I hope that the web is helping with this too.

These are the only ideas I have. Though I do think that things are improving - it is possible to talk about this now to a greater extent than was possible in my youth (I'm 53). The improvement is happening much too slowly.

I do think that with your blog you are making a contribution.

Ruth said...

Thanks Evan, I appreciate your ideas and encouragement.

Judith said...

Ruth, bravo for wanting to break the silence, not just for yourself but also the others suffering in silence. The evil that is protected should not be allowed to go unfettered.

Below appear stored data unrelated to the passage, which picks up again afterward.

(* ===== verification/Agent.v ===== *)
(** * Applying configuration on a node

    The parts of crates/pact-agent/src/boot/mod.rs that act on what the
    journal sends: the dispatch of live updates to the agent's subsystems and
    the application of a state delta (kernel parameters and mounts). The
    writes and mounts themselves are system calls; the model gives the list of
    the calls made. *)

From Stdlib Require Import Ascii.
From S2P Require Import Prelude Text Float64 Types ConfigService Drift CommitWindow Subscription.
From stdpp Require Import options.

(** ** Live updates *)

Record AgentHandles := {
  ah_drift_evaluator : DriftEvaluator;
  ah_commit_window : Window.CommitWindowManager;
  ah_cached_policy : option VClusterPolicy;
  ah_blacklist : list string;
}.

Definition handle_config_action (a : ConfigUpdateAction) (h : AgentHandles) : AgentHandles :=
  match a with
  | OverlayChanged _ => h
  | NodeDeltaChanged _ => h
  | PolicyChanged p =>
      {| ah_drift_evaluator := ah_drift_evaluator h;
         ah_commit_window := Window.update_config (pol_base_commit_window_seconds p) (pol_drift_sensitivity p)
                               (pol_emergency_window_seconds p) (ah_commit_window h);
         ah_cached_policy := Some p; ah_blacklist := ah_blacklist h |}
  | BlacklistChanged patterns =>
      {| ah_drift_evaluator := drift_new patterns drift_weights_default;
         ah_commit_window := ah_commit_window h; ah_cached_policy := ah_cached_policy h;
         ah_blacklist := ah_blacklist h |}
  end.

(** ** State deltas *)

Inductive SysCall :=
| WriteFile (path value : string)
| Umount (path : string)
| Mount (source path fs_type options : string).

(** [s.replace('.', "/")]. *)
Fixpoint dots_to_slashes (s : string) : string :=
  match s with
  | EmptyString => EmptyString
  | String a s' => String (if decide (a = "."%char) then "/"%char else a) (dots_to_slashes s')
  end.

Definition sysctl_call (i : DeltaItem) : option SysCall :=
  match item_action i, item_value i with
  | Remove, _ => None
  | _, None => None
  | _, Some value => Some (WriteFile ("/proc/sys/" +:+ dots_to_slashes (item_key i)) value)
  end.

Definition apply_sysctl (items : list DeltaItem) : list SysCall := omap sysctl_call items.

(** The parts of a string around the first occurrence of a character,
    [find] with the two slices. *)
Fixpoint split_at_char (c : ascii) (s : string) : option (string * string) :=
  match s with
  | EmptyString => None
  | String a s' =>
      if decide (a = c) then Some (EmptyString, s')
      else (λ p, (String a p.1, p.2)) <$> split_at_char c s'
  end.

(** [trim_end_matches(c)]. *)
Fixpoint trim_end_matches (c : ascii) (s : string) : string :=
  match s with
  | EmptyString => EmptyString
  | String a s' =>
      match trim_end_matches c s' with
      | EmptyString => if decide (a = c) then EmptyString else String a EmptyString
      | t => String a t
      end
  end.

Definition parse_mount_value (value : string) : string * string * string :=
  let '(main, options) := match split_at_char "("%char value with
    | Some (before, after) => (Str.trim before, Str.trim (trim_end_matches ")"%char after))
    | None => (Str.trim value, "")
    end in
  match split_at_char ":"%char main with
  | Some (fs, src) => (Str.trim fs, Str.trim src, options)
  | None => (main, "", options)
  end.

Definition mount_call (i : DeltaItem) : option SysCall :=
  match item_action i with
  | Remove => Some (Umount (item_key i))
  | Add | Modify =>
      (λ v, let '(fs, src, opts) := parse_mount_value v in Mount src (item_key i) fs opts) <$> item_value i
  end.

Definition apply_mounts (items : list DeltaItem) : list SysCall := omap mount_call items.

(** [apply_state_delta] on Linux: kernel parameters, then mounts; the other
    categories are only logged. *)
Definition apply_state_delta (d : StateDelta) : list SysCall :=
  apply_sysctl (delta_kernel d) ++ apply_mounts (delta_mounts d).

(** ** Properties *)

(** The last policy among the updates. *)
Definition last_policy (as_ : list ConfigUpdateAction) : option VClusterPolicy :=
  last (omap (λ a, match a with PolicyChanged p => Some p | _ => None end) as_).

(** Live reconfiguration: after any sequence of updates, the cached policy is
    the last one received (or the one before), the commit window runs with
    its base window, sensitivity and emergency window in the state it was in,
    and no update opens, closes or extends a window. *)
Theorem live_updates_apply_last_policy acts h :
  let h' := foldl (λ h a, handle_config_action a h) h acts in
  Window.win_state (ah_commit_window h') = Window.win_state (ah_commit_window h) ∧
  match last_policy acts with
  | Some p =>
      ah_cached_policy h' = Some p ∧
      Window.win_config (ah_commit_window h') =
        {| cw_base_window_seconds := pol_base_commit_window_seconds p; cw_drift_sensitivity := pol_drift_sensitivity p;
           cw_emergency_window_seconds := pol_emergency_window_seconds p |}
  | None => ah_cached_policy h' = ah_cached_policy h ∧
            Window.win_config (ah_commit_window h') = Window.win_config (ah_commit_window h)
  end.
Proof.
  simpl. induction acts as [|a acts IH] using rev_ind; [done|]. rewrite foldl_app. simpl.
  set (h1 := foldl _ h acts) in *. unfold last_policy in *. rewrite omap_app.
  destruct IH as [Hw IH]. destruct a; simpl; rewrite ?app_nil_r, ?last_snoc; split_and!; done.
Qed.

(** Strings without a character, and strings [trim] leaves alone. *)
Fixpoint lacks (c : ascii) (s : string) : Prop :=
  match s with EmptyString => True | String a s' => a ≠ c ∧ lacks c s' end.

Lemma split_at_char_append c s r : lacks c s → split_at_char c (s +:+ String c r) = Some (s, r).
Proof.
  induction s as [|a s IH]; simpl; intros Hl; [by rewrite decide_True|]. destruct Hl as [Ha Hl].
  rewrite decide_False by done. by rewrite IH.
Qed.

Lemma trim_end_snoc_space s : Str.trim_end (s +:+ " ") = Str.trim_end s.
Proof. induction s as [|a s IH]; [done|]. simpl. by rewrite IH. Qed.

Lemma trim_end_matches_append c s : trim_end_matches c s = s → trim_end_matches c (s +:+ String c "") = s.
Proof.
  revert s. assert (Hg : ∀ s, trim_end_matches c (s +:+ String c "") = trim_end_matches c s).
  { induction s as [|a s IH]; simpl; [by rewrite decide_True|]. by rewrite IH. }
  intros s Hs. by rewrite Hg.
Qed.

Lemma trim_idem s : Str.trim_start s = s → Str.trim_end s = s → Str.trim s = s.
Proof. unfold Str.trim. by intros -> ->. Qed.

Lemma lacks_append c s r : lacks c s → lacks c r → lacks c (s +:+ r).
Proof. induction s as [|a s IH]; simpl; naive_solver. Qed.

(** The mount descriptions the text form keeps apart. *)
Record mount_plain (m : ProtoMountSpec) : Prop := {
  mp_fs : lacks "(" (ms_fs_type m) ∧ lacks ":" (ms_fs_type m) ∧ ms_fs_type m ≠ "";
  mp_fs_trim : Str.trim_start (ms_fs_type m) = ms_fs_type m ∧ Str.trim_end (ms_fs_type m) = ms_fs_type m;
  mp_source : lacks "(" (ms_source m);
  mp_source_trim : Str.trim_start (ms_source m) = ms_source m ∧ Str.trim_end (ms_source m) = ms_source m;
  mp_options : trim_end_matches ")" (ms_options m) = ms_options m;
  mp_options_trim : Str.trim_start (ms_options m) = ms_options m ∧ Str.trim_end (ms_options m) = ms_options m;
}.

(** The mount descriptions the journal stores as text are read back on the
    node: parsing the text of a mount gives its file system type, source and
    options again, when the type has no colon, neither type nor source has an
    opening parenthesis, the options do not end in a closing one, and no part
    starts or ends with white space. *)
Theorem mount_value_roundtrip m :
  mount_plain m →
  parse_mount_value (mount_text m) = (ms_fs_type m, ms_source m, ms_options m).
Proof.
  intros [(Hfp & Hfc & Hne) [Hfs Hfe] Hsp [Hss Hse] Hop [Hos Hoe]].
  destruct m as [fs src opts ro]. simpl in *. unfold mount_text, parse_mount_value. simpl.
  assert (Hsplit : split_at_char "(" (fs +:+ ":" +:+ src +:+ " (" +:+ opts +:+ ")")
    = Some (fs +:+ ":" +:+ src +:+ " ", opts +:+ ")")).
  { replace (fs +:+ ":" +:+ src +:+ " (" +:+ opts +:+ ")") with ((fs +:+ ":" +:+ src +:+ " ") +:+ String "(" (opts +:+ ")")).
    - apply split_at_char_append. apply lacks_append; [done|]. split; [done|]. apply (lacks_append "("%char src " "); [done|]. by split.
    - by rewrite !append_assoc. }
  rewrite Hsplit.
  assert (Hmain : Str.trim (fs +:+ ":" +:+ src +:+ " ") = fs +:+ ":" +:+ src).
  { unfold Str.trim. rewrite trim_start_append by done.
    replace (fs +:+ ":" +:+ src +:+ " ") with ((fs +:+ ":" +:+ src) +:+ " ") by by rewrite !append_assoc.
    rewrite trim_end_snoc_space. destruct (decide (src = "")) as [->|Hsrc].
    - by rewrite trim_end_append.
    - rewrite <- append_assoc. rewrite trim_end_append, Hse; [done|congruence]. }
  rewrite Hmain, trim_end_matches_append by done.
  change (fs +:+ ":" +:+ src) with (fs +:+ String ":" src).
  rewrite (split_at_char_append ":" fs src) by done. by rewrite !trim_idem.
Qed.

(** ** Witnesses *)

Lemma mount_value_roundtrip_witness :
  parse_mount_value (mount_text {| ms_fs_type := "nfs"; ms_source := "srv:/data"; ms_options := "rw,hard"; ms_read_only := false |})
  = ("nfs", "srv:/data", "rw,hard").
Proof.
  apply (mount_value_roundtrip {| ms_fs_type := "nfs"; ms_source := "srv:/data"; ms_options := "rw,hard"; ms_read_only := false |}).
  split; vm_compute; repeat split; discriminate.
Defined.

Hugs & cry all you need to.

Ruth said...

Thanks for the hugs.

Unknown said...

It happened to me, too, Ruth.

It happens to 1/3 girls in Canada, 1/5 in boys . . . and those are the REPORTED sexual assaults - it's likely higher.

What did my parents do? Lie, never report it, and even interfere with the police investigation (according to the cops).

Sick.

Wanted to share this with everyone - it's a powerful website:

http://www.youtube.com/watch?v=5YN_GQStLbM

Ruth said...

I never told most of what happened. The man went to prison for molesting someone else. The person that reported him was murdered. I blanked most of my memories to hide the time I spent with him. I remember only bits and pieces.

I am sorry it happened to you too. Like you said, it is under reported and some times not believed when it is reported. The video is powerful. If you go to the sight keep in mind that YouTube will suggest other sites of similar things many of which the small thumbnails may be triggering. Sometimes helping directly is too close for personal safety and mental health. I turned down a project because I would identify too closely with those they were trying to help. Thank you for sharing the link.